Even more stressful than the cost of living was the remoteness of New Zealand—the very thing that had attracted me to it in the first place. When I’d pictured writing my thesis in New Zealand, I thought the isolation of living in the remote South Pacific would help me concentrate. I didn’t realize these same things would prove distracting—and that they’d drive Chris and me both a little crazy.
There’s an amazing (but scary) true story about Janet Frame, New Zealand’s greatest writer. In the early 1950s, she was being kept in a mental hospital on the South Island, and was just about to receive a lobotomy. Then her first book won a literary prize, so the doctors decided not to perform the operation. Not long afterward, she moved abroad, understanding that if she were to stay in New Zealand, she might get locked up again.
Unlike Frame, my own tendencies toward anxiety and depression were never misdiagnosed as schizophrenia. But I also found it hard to function normally in my adopted new home. The physical distance between New Zealand and the rest of the world made me feel as if all of life were taking place elsewhere. It was painful to scroll through Facebook and see photos of all my buddies going to parties I’d be attending if I were home. After reading my dad’s loving emails, I’d put my head down on my desk and sob.
Most distressingly, my mother-in-law back home was receiving treatment for cancer. We worried about her constantly, and being so far away naturally exacerbated that worry.
You might think the digital age would make living on a remote island less crazy-making. In the 21st century, Robinson Crusoe could have just texted his friends back home and made funny Vines while waiting for his rescuers to arrive. It takes milliseconds, not months, for messages to reach far-flung friends and family. But for me, having the people I loved so close and yet still out of reach made me feel more lonely—not less.
And so when Chris and I finally moved home at the end of the year, we both felt incredible relief. The entire 18-hour plane ride, we were giddy. We couldn’t wait to resume our boring old menial jobs and our sometimes-complicated family relationships. Our grand adventure had made us newly appreciative of the lives we had back home.
This wasn’t the first or the last time that I’ve made a big move in an attempt to take a shortcut into a whole new life. Immediately after college, I spent a year living and working in Singapore.
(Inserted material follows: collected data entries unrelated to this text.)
Lemma act_length t a d push d' e : act t a d = Next push d' e → length d' = length d.
Proof.
  unfold act. destruct (d !! machine_of a) as [po |]; [| done]. destruct a as [k mail data | k hdr data r g | k | k hdr mail data | k | k box];
    unfold net_send, net_receive, put, get_mail; intros Ha; repeat case_match; simplify_eq; by rewrite ?length_insert.
Qed.

(** The semaphores, as a client uses them. *)
Lemma exec_client us t i r m push m' e : client_ok us (i :: r) → perform act t i m = Next push m' e →
  push = [] ∧ client_ok us r ∧
  (∀ k, semValue m' (Named (messageAvailable k)) = semValue m (Named (messageAvailable k))) ∧
  (∀ k, 0 ≤ semValue m (Named (messageSent k)) → 0 ≤ semValue m' (Named (messageSent k))) ∧
  ∀ k, Z.of_nat (in_send k r) + semValue m (Named (messageSent k)) =
       Z.of_nat (in_send k (i :: r)) + semValue m' (Named (messageSent k)) + Z.of_nat (sends k i).
Proof.
  intros [[Hi Hl]%Forall_cons [Hk Hr]] Hx. assert (client_ok us r) as Hc by done.
  assert (match i with Do (NetSend _ _ _ _ _) => False | _ => True end → ∀ k, in_send k r = 0%nat) as Hno.
  { intros Hns k. destruct i as [[| | [|]] | | | | | |[]]; simpl in *; try done; destruct r as [| [[| | []] | | | | | |] ?]; simpl in *; done. }
  destruct i as [[l | n | [k0 | k0]] | [l | n | u0] | l | l | [] l | [] l | a]; simpl in Hi; try done; simpl in Hx.
  - case_decide; simplify_eq. split_and!; try done; intros k; simpl; rewrite ?fn_lookup_insert_ne by done; rewrite ?Hno by done; lia.
  - case_decide as Hv; simplify_eq. split_and!; try done; intros k; simpl.
    + intros H0. destruct (decide (k0 = k)) as [-> | Hne]; [rewrite fn_lookup_insert; lia | by rewrite fn_lookup_insert_ne by congruence].
    + rewrite Hno by done. case_decide as Hkk; [subst; rewrite fn_lookup_insert | rewrite fn_lookup_insert_ne by congruence]; lia.
  - simplify_eq. split_and!; try done; intros k; simpl; rewrite ?fn_lookup_insert_ne by done; rewrite ?Hno by done; lia.
  - simplify_eq. split_and!; try done. intros k. simpl. rewrite ?Hno by done. lia.
  - case_decide; simplify_eq. split_and!; try done. intros k. simpl. rewrite ?Hno by done. lia.
  - destruct (act t a (data m)) as [| | push0 d0 e0] eqn:Ha; simplify_eq. simpl.
    destruct (act_push _ _ _ _ _ _ Ha) as [-> | [(k & -> & _) | (k & ? & ? & ? & -> & _)]]; [| done..].
    split_and!; try done. intros k. destruct a as [| k0 | | | |]; try done; simpl; try (rewrite Hno by done; lia).
    simpl in Hk. destruct r as [| j r]; [done |]. injection Hk as ->. simpl. case_decide; lia.
Qed.

(** The machines, as a client changes them. *)
Definition devices_ok (us : list Setup) (d : list PostOffice) : Prop :=
  length d = length us ∧ ∀ j po, d !! j = Some po → ident (network po) = Z.of_nat j ∧ sendBusy (network po) = false.

Lemma send_result us t k hdr data random g d : stmt_legal us (Do (NetSend k hdr data random g)) → devices_ok us d →
  ∃ po n, d !! k = Some po ∧ sending n = S (sending (network po)) ∧ sock n = sock (network po) ∧ inHdr n = inHdr (network po) ∧
    inbox n = inbox (network po) ∧ ident n = ident (network po) ∧ sendBusy n = false ∧
    let d1 := <[k := set_network n po]> d in
    (act t (NetSend k hdr data random g) d = Next [] d1 (Some (Lost hdr)) ∨
     ∃ j u dest packet, us !! j = Some u ∧ d1 !! j = Some dest ∧ length packet = Z.to_nat MaxWireSize ∧ mail_ok j u (packet_mail packet) ∧
       act t (NetSend k hdr data random g) d =
       Next [] (<[j := set_network (set_sock (sock (network dest) ++ [packet]) (network dest)) dest]> d1) (Some (Wired j (packet_mail packet)))).
Proof.
  intros (pkt & mail & msg & g1 & (Hm & H1 & H2 & (uk & Huk & _) & Hto & (uj & Huj & Hbox)) & -> & ->) [Hlen Hd].
  destruct (lookup_lt_is_Some_2 d k) as [po Hpo]; [rewrite Hlen; by eapply lookup_lt_Some |].
  destruct (Hd k po Hpo) as [Hid Hbusy]. rewrite <- Hid in Hm.
  destruct (Network_Send_post (network po) pkt mail msg random g1 g Hm Hbusy) as (n & Hsend & Hs & Hsk & Hh & Hi & Hidn & Hb).
  exists po, n. split_and!; try done. simpl. unfold act. simpl. rewrite Hpo. unfold net_send. rewrite <- Hid, Hsend.
  destruct (loses (network po) random); [by left | right].
  destruct (wire_mail _ _ _ _ g1 g Hm H1 H2) as (Hwl & _ & Hwm). pose proof (message_fits _ _ _ _ Hm) as Hfit.
  simpl. rewrite decide_False by lia. set (j := Z.to_nat (p_to pkt)) in *.
  destruct (lookup_lt_is_Some_2 (<[k := set_network n po]> d) j) as [dest Hdest];
    [rewrite length_insert, Hlen; by eapply lookup_lt_Some |]. rewrite Hdest.
  eexists j, uj, dest, _. split_and!; try done. rewrite Hwm. split; [| exact Hbox]. by replace (Z.of_nat j) with (p_to pkt) by lia.
Qed.

Lemma send_hosts us t k hdr data random g d d' push e tr : stmt_legal us (Do (NetSend k hdr data random g)) → devices_ok us d →
  act t (NetSend k hdr data random g) d = Next push d' e →
  ∀ j u po po' p v, us !! j = Some u → d !! j = Some po → d' !! j = Some po' → host_ok j u po p v tr →
    host_ok j u po' p v (tr ++ option_list e) ∧
    sending (network po') = (sending (network po) + sends j (Do (NetSend k hdr data random g)))%nat.
Proof.
  intros Hleg Hd Hx j u po po' p v Hu Hpo Hpo' Hh.
  destruct (send_result us t k hdr data random g d Hleg Hd) as (pok & n & Hpok & Hs & Hsk & Hih & Hib & Hid & Hb & Hcase). simpl in Hcase.
  (* after the device of [k] has the packet *)
  assert (∀ po1, <[k := set_network n pok]> d !! j = Some po1 → host_ok j u po1 p v tr ∧
    sending (network po1) = (sending (network po) + if decide (k = j) then 1 else 0)%nat) as Hmid.
  { intros po1 H1. destruct (decide (k = j)) as [-> | Hne].
    - rewrite (lookup_here _ _ _ _ Hpok) in H1. injection H1 as <-. rewrite Hpo in Hpok. injection Hpok as <-.
      split; [by apply host_network | simpl; lia].
    - rewrite list_lookup_insert_ne in H1 by done. rewrite Hpo in H1. injection H1 as <-. split; [done | lia]. }
  destruct Hcase as [Hl | (j' & u' & dest & packet & Hu' & Hdest & Hlen & Hmok & Hw)].
  - rewrite Hl in Hx. injection Hx as <- <- <-. destruct (Hmid po' Hpo') as [Hok Hsend]. split; [| done].
    apply (host_other _ _ _ _ _ _ (Some _)); [| done]. by intros ev [= <-] [].
  - rewrite Hw in Hx. injection Hx as <- <- <-. simpl. destruct (decide (j' = j)) as [-> | Hne].
    + rewrite (lookup_here _ _ _ _ Hdest) in Hpo'. injection Hpo' as <-. destruct (Hmid dest Hdest) as [Hok Hsend].
      split; [| done]. rewrite Hu in Hu'. injection Hu' as <-. by apply host_wire.
    + rewrite list_lookup_insert_ne in Hpo' by done. destruct (Hmid po' Hpo') as [Hok Hsend]. split; [| done].
      apply (host_other _ _ _ _ _ _ (Some _)); [| done]. by intros ev [= <-].
Qed.

Lemma client_hosts us t i r m push m' e tr : client_ok us (i :: r) → devices_ok us (data m) → perform act t i m = Next push m' e →
  (∀ j u po, us !! j = Some u → data m !! j = Some po → ∃ p v, host_ok j u po p v tr) →
  ∀ j u po po' p v, us !! j = Some u → data m !! j = Some po → data m' !! j = Some po' → host_ok j u po p v tr →
    host_ok j u po' p v (tr ++ option_list e) ∧ sending (network po') = (sending (network po) + sends j i)%nat.
Proof.
  intros [[Hleg _]%Forall_cons _] Hd Hx Hall j u po po' p v Hu Hpo Hpo' Hh.
  assert (data m' = data m → e = None → sends j i = 0%nat →
    host_ok j u po' p v (tr ++ option_list e) ∧ sending (network po') = (sending (network po) + sends j i)%nat) as Hsame.
  { intros Heq -> ->. rewrite Heq, Hpo in Hpo'. injection Hpo' as <-. simpl. rewrite app_nil_r. split; [done | lia]. }
  destruct i as [x | x | l | l | [] l | [] l | a]; simpl in Hx.
  - case_decide; simplify_eq. by apply Hsame.
  - simplify_eq. by apply Hsame.
  - simplify_eq. by apply Hsame.
  - case_decide; simplify_eq. by apply Hsame.
  - destruct (act t a (data m)) as [| | push0 d0 e0] eqn:Ha; simplify_eq. simpl in Hpo'.
    destruct a as [k mail data | k hdr data r0 g | k | k hdr mail data | k | k box]; simpl in Hleg; try done.
    + unfold act in Ha. simpl in Ha. repeat case_match; simplify_eq. by apply Hsame.
    + exact (send_hosts us t k hdr data r0 g _ _ _ e tr Hleg Hd Ha j u po po' p v Hu Hpo Hpo' Hh).
    + destruct Hleg as (uk & Huk & Hbox). unfold act in Ha. simpl in Ha. destruct (Monitor.data m !! k) as [pok |] eqn:Hk; [| done].
      destruct (Hall k uk pok Huk Hk) as (pk & vk & Hhk).
      destruct (decide (k = j)) as [-> | Hne].
      * assert (pok = po) as -> by congruence. assert (uk = u) as -> by congruence.
        destruct (host_get j u po p v tr t box (Monitor.data m) Hh Hbox) as [[Hb _] | (po1 & m1 & Hg & Hs & Hok)]; [congruence |].
        rewrite Hg in Ha. injection Ha as <- <- <-. rewrite (lookup_here _ _ _ _ Hpo) in Hpo'. injection Hpo' as <-.
        simpl. split; [done | lia].
      * destruct (host_get k uk pok pk vk tr t box (Monitor.data m) Hhk Hbox) as [[Hb _] | (po1 & m1 & Hg & Hs & Hok)]; [congruence |].
        rewrite Hg in Ha. injection Ha as <- <- <-. rewrite list_lookup_insert_ne in Hpo' by done.
        assert (po' = po) as -> by congruence. split; [| simpl; lia].
        apply (host_other _ _ _ _ _ _ (Some _)); [| done]. by intros ev [= <-].
Qed.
And in 2013, Chris and I moved to Australia’s Gold Coast, staying there for two years in a not-dissimilar pattern of bliss and pain.
This behavior might seem troubling, as if I’m only dragging my cage from place to place even as I try to escape it. And sure, my wanderlust is motivated in part by deep-set, probably immutable personality flaws. I feel envious of literally everything—not just other people and their lives, but other countries’ mountains, trees, and even smells. And I covet every adventurous experience, no matter how terrible or grueling. Watching Tom Hanks in Castaway, I thought, “Hey, this looks exciting. Let’s fire up the laptop and see if Expedia has a package deal.”
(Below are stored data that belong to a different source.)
Lemma program_sends k cs k' hdr data random g : Do (NetSend k' hdr data random g) ∈ program (k, cs) →
  ∃ pkt mail msg g1, CSend pkt mail msg random g1 g ∈ cs ∧ k' = k ∧ hdr = post_header (Z.of_nat k) pkt mail ∧ data = post_buffer mail msg g1.
Proof.
  unfold program. simpl. induction cs as [| c cs IH]; simpl; [by intros ?%not_elem_of_nil |].
  intros [Hin | Hin]%elem_of_app.
  - destruct c as [pkt mail msg random' g1 g2 | box]; simpl in Hin;
      repeat (apply elem_of_cons in Hin as [Hin | Hin]; [try discriminate Hin |]); try (by apply not_elem_of_nil in Hin).
    injection Hin as -> -> -> -> ->. exists pkt, mail, msg, g1. split; [apply list_elem_of_here | done].
  - destruct (IH Hin) as (pkt & mail & msg & g1 & Hc & ?). exists pkt, mail, msg, g1. split; [by apply list_elem_of_further | done].
Qed.

Lemma act_wired t a d push d' j m : act t a d = Next push d' (Some (Wired j m)) →
  ∃ k hdr data random g, a = NetSend k hdr data random g ∧ j = Z.to_nat (p_to hdr) ∧ m = packet_mail (wire hdr data g).
Proof.
  unfold act. destruct (d !! machine_of a) as [po |]; [| done]. destruct a as [k mail data | k hdr data r g | k | k hdr mail data | k | k box];
    unfold net_send, net_receive, put, get_mail, Network_Send; intros Ha; repeat case_match; simplify_eq. eauto 10.
Qed.

(** A client has the rest of its program ahead of it. *)
Definition rests (us : list Setup) (clients : list (nat * list PostCall)) (s : System) : Prop :=
  ∀ t p, (length us ≤ t)%nat → threads s !! t = Some p → ∃ kc, kc ∈ clients ∧ p `suffix_of` program kc.

Lemma rests_step us clients tr s e s' : post_ok us tr s → rests us clients s → step act device s e s' → rests us clients s'.
Proof.
  intros Hs Hr Hstep. destruct Hstep as [ts m t i r push m' e Ht Hx | ts m e d qs Hd]; [| exact Hr].
  intros t' p Hge [[-> ->] | [_ Hp]]%lookup_moved; [| by eapply Hr]. cbn [threads shared] in *.
  destruct (exec_client us t i r m push m' e (pk_client _ _ _ Hs t _ Hge Ht) Hx) as (-> & _).
  destruct (Hr t _ Hge Ht) as (kc & Hkc & Hsuf). exists kc. split; [done |]. etransitivity; [| exact Hsuf]. by apply suffix_cons_r.
Qed.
But my desire to try out new places also comes from a real thirst for adventure, change and transformation. As the travel writer J. Maarten Troost puts it, “The desire to experience the far side of the world reflects the optimistic hope that a little skull-jarring dissonance could stir the soul.”
Living in New Zealand shook up my worldview in just the way Troost describes. It was liberating to separate the fantasy of the country—and of my mature, independent New Zealand self—from reality.
By now I understand that no place will ever be a cure-all for my problems. But I still haven’t quite learned my lesson. Earlier this year, I tried to convince Chris to leave our home in Virginia and relocate to Malta. “Picture this,” I crooned. “The blue Mediterranean, ancient ruins, and Rome just a quick flight away!”
Unfortunately, he said no. But I’m still working on him.